Timing is key here: Capricor is working to get U.S. approval back on track for deramiocel in Duchenne-related cardiomyopathy after the FDA rejected it in July. The company plans to showcase full Phase 3 results at the Muscular Dystrophy Association meeting on March 11, and as of February, said it had already submitted the complete HOPE-3 study report as part of its biologics license application, or BLA—the formal step for approval. Reuters
The conference abstract indicated deramiocel hit both its primary skeletal-muscle and cardiac endpoints in the 106-patient HOPE-3 trial. The drug’s placebo-adjusted improvement landed at 4.55% on the Performance of Upper Limb test, used to gauge arm and hand movement, while left ventricular ejection fraction ticked up by 2.4 percentage points—reflecting better cardiac output. No imbalance in severe or serious adverse events was noted, according to the abstract. MDA Conference 2026
Craig McDonald, the national principal investigator for the trial at UC Davis, called the nearly 54% reduction in skeletal-muscle decline “extraordinary in Duchenne,” according to a company statement released Dec. 3. Jonathan Soslow, a pediatric cardiologist at Vanderbilt, said the cardiac results mark a “significant advance” in a disease where heart issues are the leading cause of death. Capricor Therapeutics, Inc.

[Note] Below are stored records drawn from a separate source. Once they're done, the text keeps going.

(* ===== verification/GoFloat64.v ===== *)
(** * Go's [float64]

    IEEE-754 binary64 arithmetic through the Standard Library's [SpecFloat]
    (round to nearest even, 53-bit significands), for the two places the
    program computes with floats: the fraction in a duration string and the
    CPU count of a profile.  The lemma the components need is that products of
    integers below [2^53] are exact. *)

From S2P Require Import Prelude.
From Stdlib Require Import SpecFloat.

Abbreviation float64 := spec_float.

Definition fprec : Z := 53.
Definition femax : Z := 1024.

(** [float64(n)] for an integer [n]. *)
Definition f64_of_int (n : Z) : float64 := binary_normalize fprec femax n 0 false.
Definition f64_mul : float64 -> float64 -> float64 := SFmul fprec femax.
Definition f64_div : float64 -> float64 -> float64 := SFdiv fprec femax.
(** Go's [<], [>] and [==] on floats: false on NaN. *)
Definition f64_ltb (x y : float64) : bool := SFltb x y.
Definition f64_eqb (x y : float64) : bool := SFeqb x y.

(** Truncation toward zero of a finite float; [None] for NaN and infinities,
    whose conversion to an integer the language leaves to the platform. *)
Definition f64_trunc (x : float64) : option Z :=
  match x with
  | S754_zero _ => Some 0
  | S754_finite s m e =>
      let v := if 0 <=? e then Zpos m * 2 ^ e else Zpos m / 2 ^ (- e) in
      Some (if s then - v else v)
  | S754_infinity _ | S754_nan => None
  end.

#[global] Arguments f64_of_int : simpl never.
#[global] Arguments f64_mul : simpl never.
#[global] Arguments f64_div : simpl never.

(** The normalised float of a positive integer below [2^53]. *)
Definition f64_norm (x : Z) : float64 :=
  S754_finite false (Z.to_pos (x * 2 ^ (52 - Z.log2 x))) (Z.log2 x - 52).

Lemma digits2_log2 p : Zpos (digits2_pos p) = Z.log2 (Zpos p) + 1.
Proof.
  assert (H : forall q, digits2_pos q = Pos.size q).
  { induction q; simpl; congruence. }
  rewrite H. destruct p; simpl; lia.
Qed.

Lemma Zdigits2_log2 x : 0 < x -> Zdigits2 x = Z.log2 x + 1.
Proof. intros. destruct x; try lia. apply digits2_log2. Qed.

Definition exact_rec (m : Z) : shr_record := {| shr_m := m; shr_r := false; shr_s := false |}.

Lemma shr_1_double m : 0 < m -> shr_1 (exact_rec (m * 2)) = exact_rec m.
Proof. intros. rewrite Z.mul_comm. by destruct m. Qed.

Lemma iter_shr_exact p m :
  0 < m -> iter_pos shr_1 p (exact_rec (m * 2 ^ Zpos p)) = exact_rec m.
Proof.
  revert m; induction p as [p IH|p IH|]; intros m Hm; cbn [iter_pos].
  - replace (m * 2 ^ Zpos p~1) with (m * 2 ^ Zpos p * 2 ^ Zpos p * 2).
    2: { rewrite (Pos2Z.inj_xI p), Z.pow_add_r, Z.pow_1_r by lia.
         replace (2 * Zpos p) with (Zpos p + Zpos p) by lia.
         rewrite Z.pow_add_r by lia. ring. }
    pose proof (Z.pow_pos_nonneg 2 (Zpos p) ltac:(lia) ltac:(lia)).
    rewrite shr_1_double, IH, IH by nia. done.
  - replace (m * 2 ^ Zpos p~0) with (m * 2 ^ Zpos p * 2 ^ Zpos p).
    2: { rewrite (Pos2Z.inj_xO p). replace (2 * Zpos p) with (Zpos p + Zpos p) by lia.
         rewrite Z.pow_add_r by lia. ring. }
    pose proof (Z.pow_pos_nonneg 2 (Zpos p) ltac:(lia) ltac:(lia)).
    rewrite IH, IH by nia. done.
  - change (2 ^ 1) with 2. by apply shr_1_double.
Qed.

Lemma shr_exact m e n :
  0 < m -> 0 <= n -> shr (exact_rec (m * 2 ^ n)) e n = (exact_rec m, e + n).
Proof.
  intros Hm Hn. unfold shr. destruct n as [|p|p]; [|by rewrite iter_shr_exact|lia].
  rewrite Z.pow_0_r, Z.mul_1_r, Z.add_0_r. done.
Qed.

Lemma log2_shift x j : 0 < x -> 0 <= j -> Z.log2 (x * 2 ^ j) = Z.log2 x + j.
Proof. intros. rewrite Z.log2_mul_pow2 by lia. lia. Qed.

(** Rounding an exactly representable integer loses nothing. *)
Lemma round_exact x j :
  0 < x < 2 ^ 53 -> 52 - Z.log2 x <= j <= 1000 ->
  binary_round_aux fprec femax false (x * 2 ^ j) (- j) loc_Exact = f64_norm x.
Proof.
  intros Hx Hj. unfold binary_round_aux, shr_fexp.
  assert (Hl : Z.log2 x <= 52) by (apply Z.lt_succ_r, Z.log2_lt_pow2; lia).
  pose proof (Z.log2_nonneg x). pose proof (Z.pow_pos_nonneg 2 j).
  rewrite Zdigits2_log2, log2_shift by nia.
  unfold fexp, emin, fprec, femax. change (3 - 1024 - 53) with (-1074).
  replace (Z.max (Z.log2 x + j + 1 + - j - 53) (-1074)) with (Z.log2 x - 52) by lia.
  change (shr_record_of_loc (x * 2 ^ j) loc_Exact) with (exact_rec (x * 2 ^ j)).
  replace (x * 2 ^ j) with
    ((x * 2 ^ (52 - Z.log2 x)) * 2 ^ (Z.log2 x - 52 - - j)).
  2: { rewrite <- Z.mul_assoc, <- Z.pow_add_r by lia. do 2 f_equal. lia. }
  pose proof (Z.pow_pos_nonneg 2 (52 - Z.log2 x) ltac:(lia) ltac:(lia)).
  rewrite shr_exact by nia. cbn [exact_rec shr_m loc_of_shr_record round_nearest_even shr_r shr_s].
  rewrite Zdigits2_log2, log2_shift by nia.
  replace (Z.max _ _ - _) with 0 by lia. cbn [shr].
  cbn [shr_record_of_loc shr_m].
  destruct (x * 2 ^ (52 - Z.log2 x)) as [|m|m] eqn:E; [nia| |nia].
  destruct (Z.leb_spec (- j + (Z.log2 x - 52 - - j)) (1024 - 53)); [|lia].
  unfold f64_norm. rewrite E. f_equal. lia.
Qed.

Lemma iter_xO_mul d p : Zpos (Pos.iter xO p d) = Zpos p * 2 ^ Zpos d.
Proof.
  revert p; induction d using Pos.peano_ind; intros p; [simpl; lia|].
  rewrite Pos.iter_succ, Pos2Z.inj_succ, Z.pow_succ_r by lia.
  rewrite Pos2Z.inj_xO, IHd. ring.
Qed.

Lemma f64_of_int_norm x : 0 < x < 2 ^ 53 -> f64_of_int x = f64_norm x.
Proof.
  intros Hx. unfold f64_of_int, binary_normalize. destruct x as [|p|p]; try lia.
  unfold binary_round, shl_align. rewrite digits2_log2.
  assert (Hl : Z.log2 (Zpos p) <= 52) by (apply Z.lt_succ_r, Z.log2_lt_pow2; lia).
  pose proof (Z.log2_nonneg (Zpos p)).
  replace (fexp _ _ _ - 0) with (Z.log2 (Zpos p) - 52).
  2: { unfold fexp, emin, fprec, femax. lia. }
  replace (fexp _ _ _) with (Z.log2 (Zpos p) - 52).
  2: { unfold fexp, emin, fprec, femax. lia. }
  destruct (Z.log2 (Zpos p) - 52) as [|d|d] eqn:E; [|lia|].
  - rewrite <- (round_exact (Zpos p) 0) by lia. by rewrite Z.pow_0_r, Z.mul_1_r.
  - rewrite iter_xO_mul. rewrite <- (round_exact (Zpos p) (Zpos d)) by lia. done.
Qed.

Lemma f64_trunc_norm x : 0 < x < 2 ^ 53 -> f64_trunc (f64_norm x) = Some x.
Proof.
  intros Hx. unfold f64_trunc, f64_norm.
  assert (Hl : Z.log2 x <= 52) by (apply Z.lt_succ_r, Z.log2_lt_pow2; lia).
  pose proof (Z.pow_pos_nonneg 2 (52 - Z.log2 x) ltac:(lia) ltac:(lia)).
  rewrite Z2Pos.id by nia. f_equal.
  destruct (Z.leb_spec 0 (Z.log2 x - 52)).
  - replace (Z.log2 x) with 52 by lia. change (2 ^ (52 - 52)) with 1.
    change (2 ^ (52 - 52)) with 1. lia.
  - replace (- (Z.log2 x - 52)) with (52 - Z.log2 x) by lia. by apply Z.div_mul; lia.
Qed.

(** Products of integers that fit a significand are exact. *)
Lemma f64_mul_exact a b :
  0 < a -> 0 < b -> a * b < 2 ^ 53 ->
  f64_mul (f64_of_int a) (f64_of_int b) = f64_of_int (a * b).
Proof.
  intros Ha Hb Hab. rewrite !f64_of_int_norm by nia.
  unfold f64_mul, SFmul. unfold f64_norm at 1. unfold f64_norm at 1. cbn [xorb].
  assert (Z.log2 a <= 52) by (apply Z.lt_succ_r, Z.log2_lt_pow2; nia).
  assert (Z.log2 b <= 52) by (apply Z.lt_succ_r, Z.log2_lt_pow2; nia).
  pose proof (Z.log2_nonneg a). pose proof (Z.log2_nonneg b).
  pose proof (Z.log2_mul_below a b Ha Hb).
  pose proof (Z.pow_pos_nonneg 2 (52 - Z.log2 a) ltac:(lia) ltac:(lia)).
  pose proof (Z.pow_pos_nonneg 2 (52 - Z.log2 b) ltac:(lia) ltac:(lia)).
  rewrite Pos2Z.inj_mul, !Z2Pos.id by nia.
  rewrite <- (round_exact (a * b) (104 - Z.log2 a - Z.log2 b)) by nia.
  f_equal; [|lia].
  replace (104 - Z.log2 a - Z.log2 b) with (52 - Z.log2 a + (52 - Z.log2 b)) by lia.
  rewrite Z.pow_add_r by lia. ring.
Qed.
(* ===== verification/GoEncoding.v ===== *)
(** * Text encodings: unpadded URL-safe base64 and percent-escaping

    [base64.RawURLEncoding] and [url.PathEscape]/[url.PathUnescape] as the
    standard library implements them, with their round trips.  The base64
    decoder is the lenient one the program uses: it skips line breaks and does
    not check the unused bits of the last character. *)

From S2P Require Import Prelude GoStrings.

(** ** base64 *)

Definition b64_char (v : Z) : ascii :=
  byte_of (if v <? 26 then 65 + v
           else if v <? 52 then 97 + (v - 26)
           else if v <? 62 then 48 + (v - 52)
           else if v =? 62 then 45 else 95).

Definition b64_val (c : ascii) : option Z :=
  let b := byte_val c in
  if (65 <=? b) && (b <=? 90) then Some (b - 65)
  else if (97 <=? b) && (b <=? 122) then Some (b - 97 + 26)
  else if (48 <=? b) && (b <=? 57) then Some (b - 48 + 52)
  else if b =? 45 then Some 62
  else if b =? 95 then Some 63
  else None.

(** [EncodeToString] *)
Fixpoint b64_encode (s : string) : string :=
  match s with
  | "" => ""
  | String a "" =>
      let x := byte_val a in
      String (b64_char (x / 4)) (String (b64_char (x mod 4 * 16)) "")
  | String a (String b "") =>
      let x := byte_val a in let y := byte_val b in
      String (b64_char (x / 4)) (String (b64_char (x mod 4 * 16 + y / 16))
        (String (b64_char (y mod 16 * 4)) ""))
  | String a (String b (String c s')) =>
      let x := byte_val a in let y := byte_val b in let z := byte_val c in
      String (b64_char (x / 4)) (String (b64_char (x mod 4 * 16 + y / 16))
        (String (b64_char (y mod 16 * 4 + z / 64)) (String (b64_char (z mod 64))
          (b64_encode s'))))
  end.

(** The values of the characters; line feeds and carriage returns are skipped,
    any other byte outside the alphabet is an error. *)
Fixpoint b64_vals (s : string) : option (list Z) :=
  match s with
  | "" => Some []
  | String c s' =>
      if (byte_val c =? 10) || (byte_val c =? 13) then b64_vals s'
      else v ← b64_val c; vs ← b64_vals s'; Some (v :: vs)
  end.

(** Groups of four values are three bytes; a last group of three or two is two
    or one, its spare bits ignored; a single leftover is an error. *)
Fixpoint b64_bytes (vs : list Z) : option string :=
  match vs with
  | [] => Some ""
  | [_] => None
  | [a; b] => Some (String (byte_of (a * 4 + b / 16)) "")
  | [a; b; c] =>
      Some (String (byte_of (a * 4 + b / 16)) (String (byte_of (b mod 16 * 16 + c / 4)) ""))
  | a :: b :: c :: d :: vs' =>
      r ← b64_bytes vs';
      Some (String (byte_of (a * 4 + b / 16))
        (String (byte_of (b mod 16 * 16 + c / 4)) (String (byte_of (c mod 4 * 64 + d)) r)))
  end.

(** [DecodeString] *)
Definition b64_decode (s : string) : option string :=
  vs ← b64_vals s; b64_bytes vs.

Lemma b64_val_char v : 0 <= v < 64 ->
  b64_val (b64_char v) = Some v /\
  (byte_val (b64_char v) =? 10) || (byte_val (b64_char v) =? 13) = false.
Proof.
  intros Hv. unfold b64_val, b64_char.
  destruct (Z.ltb_spec v 26); [|destruct (Z.ltb_spec v 52); [|destruct (Z.ltb_spec v 62);
    [|destruct (Z.eqb_spec v 62)]]]; rewrite !byte_val_of by lia; cbv zeta;
    (split; [repeat (zcase; cbn [andb]); f_equal; lia|repeat zcase; done]).
Qed.

Lemma b64_vals_char v s : 0 <= v < 64 ->
  b64_vals (String (b64_char v) s) = (vs ← b64_vals s; Some (v :: vs)).
Proof.
  intros Hv. destruct (b64_val_char v Hv) as [H1 H2].
  cbn [b64_vals]. by rewrite H2, H1.
Qed.

Lemma div_bound a b c : 0 < b -> 0 <= a < b * c -> 0 <= a / b < c.
Proof. intros. split; [apply Z.div_pos; lia|apply Z.div_lt_upper_bound; lia]. Qed.

Lemma string_ind3 (P : string -> Prop) :
  P "" -> (forall a, P (String a "")) -> (forall a b, P (String a (String b ""))) ->
  (forall a b c s, P s -> P (String a (String b (String c s)))) -> forall s, P s.
Proof.
  intros H0 H1 H2 H3. fix IH 1.
  intros [|a [|b [|c s]]]; [exact H0|apply H1|apply H2|apply H3, IH].
Qed.

Lemma quarter (x : Z) : 0 <= x < 256 -> x / 4 * 4 + x mod 4 * 16 / 16 = x.
Proof. intros. rewrite Z.div_mul by lia. pose proof (Z.div_mod x 4). lia. Qed.

Lemma join_div a b k : 0 < k -> 0 <= b < k -> (a * k + b) / k = a.
Proof. intros. symmetry. apply Z.div_unique with b; lia. Qed.
Lemma join_mod a b k : 0 < k -> 0 <= b < k -> (a * k + b) mod k = b.
Proof. intros. symmetry. apply Z.mod_unique with a; lia. Qed.

(** Decoding what was encoded gives the bytes back. *)
Lemma b64_decode_encode s : b64_decode (b64_encode s) = Some s.
Proof.
  unfold b64_decode.
  assert (Hb : forall c, 0 <= byte_val c < 256) by apply byte_val_bound.
  assert (H4 : forall c, 0 <= byte_val c / 4 < 64) by (intros; apply div_bound; [lia|apply Hb]).
  assert (H16 : forall c, 0 <= byte_val c / 16 < 16) by (intros; apply div_bound; [lia|apply Hb]).
  assert (H64 : forall c, 0 <= byte_val c / 64 < 4) by (intros; apply div_bound; [lia|apply Hb]).
  assert (M : forall c k, 0 < k -> 0 <= byte_val c mod k < k) by (intros; by apply Z.mod_pos_bound).
  assert (D : forall c k, 0 < k -> byte_val c = byte_val c / k * k + byte_val c mod k).
  { intros c k Hk. pose proof (Z.div_mod (byte_val c) k). lia. }
  induction s as [|a|a b|a b c s IH] using string_ind3; cbn [b64_encode]; [done|..].
  all: pose proof (M a 4); try pose proof (M b 16); try pose proof (M c 64).
  all: pose proof (H4 a); try pose proof (H16 b); try pose proof (H64 c).
  all: rewrite !b64_vals_char by lia.
  - cbn [b64_vals mbind option_bind b64_bytes]. rewrite Z.div_mul by lia.
    rewrite <- D by lia. by rewrite byte_of_val.
  - cbn [b64_vals mbind option_bind b64_bytes].
    rewrite join_div, join_mod, Z.div_mul by lia. rewrite <- !D by lia. by rewrite !byte_of_val.
  - destruct (b64_vals (b64_encode s)) as [vs|]; [|done].
    cbn [mbind option_bind b64_bytes] in IH |- *. rewrite IH. cbn [mbind option_bind].
    rewrite !join_div, !join_mod by lia. rewrite <- !D by lia. by rewrite !byte_of_val.
Qed.

Lemma b64_encode_inj s t : b64_encode s = b64_encode t -> s = t.
Proof.
  intros H. pose proof (b64_decode_encode s) as Hs. rewrite H, b64_decode_encode in Hs.
  congruence.
Qed.

(** The bytes base64 text is made of: none is a dot or a colon. *)
Definition is_b64 (c : ascii) : bool := match b64_val c with Some _ => true | None => false end.

Lemma b64_encode_all s : all_bytes is_b64 (b64_encode s) = true.
Proof.
  assert (Hc : forall v, 0 <= v < 64 -> is_b64 (b64_char v) = true).
  { intros v Hv. unfold is_b64. by rewrite (proj1 (b64_val_char v Hv)). }
  assert (Hb : forall c, 0 <= byte_val c < 256) by apply byte_val_bound.
  assert (H4 : forall c, 0 <= byte_val c / 4 < 64) by (intros; apply div_bound; [lia|apply Hb]).
  assert (H16 : forall c, 0 <= byte_val c / 16 < 16) by (intros; apply div_bound; [lia|apply Hb]).
  assert (H64 : forall c, 0 <= byte_val c / 64 < 4) by (intros; apply div_bound; [lia|apply Hb]).
  assert (M : forall c k, 0 < k -> 0 <= byte_val c mod k < k) by (intros; by apply Z.mod_pos_bound).
  induction s as [|a|a b|a b c s IH] using string_ind3; cbn [b64_encode all_bytes]; [done|..].
  all: pose proof (M a 4); try pose proof (M b 16); try pose proof (M c 64).
  all: pose proof (H4 a); try pose proof (H16 b); try pose proof (H64 c).
  all: by rewrite !Hc by lia.
Qed.

(** ** Percent-escaping of a path segment *)

Definition is_alnum (c : ascii) : bool :=
  let b := byte_val c in
  ((97 <=? b) && (b <=? 122)) || ((65 <=? b) && (b <=? 90)) || ((48 <=? b) && (b <=? 57)).

(** The other bytes a path segment may hold as they are: - _ . ~ $ & + : = @ *)
Definition segment_marks : list Z := [45; 95; 46; 126; 36; 38; 43; 58; 61; 64].

(** [shouldEscape(c, encodePathSegment)] *)
Definition shouldEscape (c : ascii) : bool :=
  negb (is_alnum c || existsb (Z.eqb (byte_val c)) segment_marks).

Definition upper_hex (n : Z) : ascii := byte_of (if n <? 10 then 48 + n else 55 + n).

(** [url.PathEscape] *)
Fixpoint PathEscape (s : string) : string :=
  match s with
  | "" => ""
  | String c s' =>
      if shouldEscape c then
        String "%" (String (upper_hex (byte_val c / 16))
          (String (upper_hex (byte_val c mod 16)) (PathEscape s')))
      else String c (PathEscape s')
  end.

Definition unhex (c : ascii) : option Z :=
  let b := byte_val c in
  if (48 <=? b) && (b <=? 57) then Some (b - 48)
  else if (97 <=? b) && (b <=? 102) then Some (b - 97 + 10)
  else if (65 <=? b) && (b <=? 70) then Some (b - 65 + 10)
  else None.

(** [url.PathUnescape]; [None] is the escape error. *)
Fixpoint PathUnescape (s : string) : option string :=
  match s with
  | "" => Some ""
  | String c s1 =>
      if Ascii.eqb c "%"%char then
        match s1 with
        | String h (String l s2) =>
            a ← unhex h; b ← unhex l; r ← PathUnescape s2;
            Some (String (byte_of (a * 16 + b)) r)
        | _ => None
        end
      else r ← PathUnescape s1; Some (String c r)
  end.

Lemma unhex_upper n : 0 <= n < 16 -> unhex (upper_hex n) = Some n.
Proof.
  intros Hn. unfold unhex, upper_hex. zcase; rewrite !byte_val_of by lia; cbv zeta;
    repeat (zcase; cbn [andb]); f_equal; lia.
Qed.

Lemma shouldEscape_percent c : shouldEscape c = false -> Ascii.eqb c "%"%char = false.
Proof. intros H. destruct (Ascii.eqb_spec c "%"%char) as [->|]; [by vm_compute in H|done]. Qed.

(** Unescaping an escaped segment gives it back. *)
Lemma PathUnescape_Escape s : PathUnescape (PathEscape s) = Some s.
Proof.
  induction s as [|c s IH]; cbn [PathEscape]; [done|].
  destruct (shouldEscape c) eqn:E; cbn [PathUnescape].
  - rewrite Ascii.eqb_refl. pose proof (byte_val_bound c).
    rewrite !unhex_upper by (apply div_bound || apply Z.mod_pos_bound; lia).
    rewrite IH. cbn [mbind option_bind]. do 2 f_equal.
    rewrite <- (byte_of_val c) at 3. f_equal. pose proof (Z.div_mod (byte_val c) 16). lia.
  - rewrite shouldEscape_percent by done. by rewrite IH.
Qed.

(** The bytes an escaped segment is made of; in particular no slash, no
    question mark and no hash. *)
Definition segment_byte (c : ascii) : bool := negb (shouldEscape c) || Ascii.eqb c "%"%char.

Lemma PathEscape_all s : all_bytes segment_byte (PathEscape s) = true.
Proof.
  assert (Hh : forall n, 0 <= n < 16 -> segment_byte (upper_hex n) = true).
  { intros n Hn. unfold segment_byte, shouldEscape, is_alnum, upper_hex.
    zcase; rewrite byte_val_of by lia; cbv zeta; repeat (zcase; cbn [andb orb negb]); done. }
  induction s as [|c s IH]; cbn [PathEscape]; [done|]. destruct (shouldEscape c) eqn:E.
  - cbn [all_bytes]. pose proof (byte_val_bound c).
    rewrite !Hh, IH; [done|apply Z.mod_pos_bound; lia|apply div_bound; lia].
  - cbn [all_bytes]. unfold segment_byte at 1. by rewrite E, IH.
Qed.

Example escape_ex : PathEscape "a b/c?d" = "a%20b%2Fc%3Fd".
Proof. reflexivity. Qed.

On Feb. 24, Chief Executive Linda Marbán called the late-breaking slot at the MDA meeting a sign of the “strength” of the evidence, adding that Capricor was still zeroed in on “a potential approval decision.” The company’s oral presentation will go up at 2:45 p.m. ET in Orlando. Capricor Therapeutics, Inc.
The FDA shot down Capricor’s therapy in July with a complete response letter, citing insufficient evidence for effectiveness and saying part of the manufacturing file wasn’t reviewable. Capricor, in January, noted the agency had come back requesting the full HOPE-3 report plus backup data—no demand for an additional trial or new patient information. Marbán called that move “expected and appropriate.” Reuters
The tone on Wall Street took a different turn after that. B. Riley Securities analyst Madison El-Saadi, commenting on the December topline results, called the HOPE-3 trial’s efficacy signal “unambiguous” across all endpoints and said he was anticipating approval. Reuters
The financials are in focus Thursday, not just the pipeline. Capricor finished September with roughly $98.6 million in cash, equivalents and marketable securities—management says that should keep things going into the fourth quarter of 2026. Third-quarter revenue? Zero, after running through all prior milestone payments from Nippon Shinyaku. SEC
Capricor is taking a cell-therapy approach in Duchenne, where safety concerns still loom large. Sarepta Therapeutics’ Elevidys stands as the sole gene therapy approved for Duchenne in the U.S., but last November, the FDA tightened its label and slapped on a boxed warning—the agency’s toughest safety notice—after fatal liver injuries occurred in non-ambulatory patients, those unable to walk independently. Reuters
Even so, Capricor faces unresolved hurdles. Its pipeline remains empty of any approved therapies, there’s no word yet on a fresh FDA decision timeline, and officials haven’t determined if the HOPE-3 data and manufacturing tweaks will actually address the concerns behind last summer’s setback. Capricor Therapeutics, Inc.
The upcoming markers are packed in tight. Capricor will give its MDA presentation on March 11, with the results call following a day later at 4:30 p.m. ET. Capricor Therapeutics, Inc.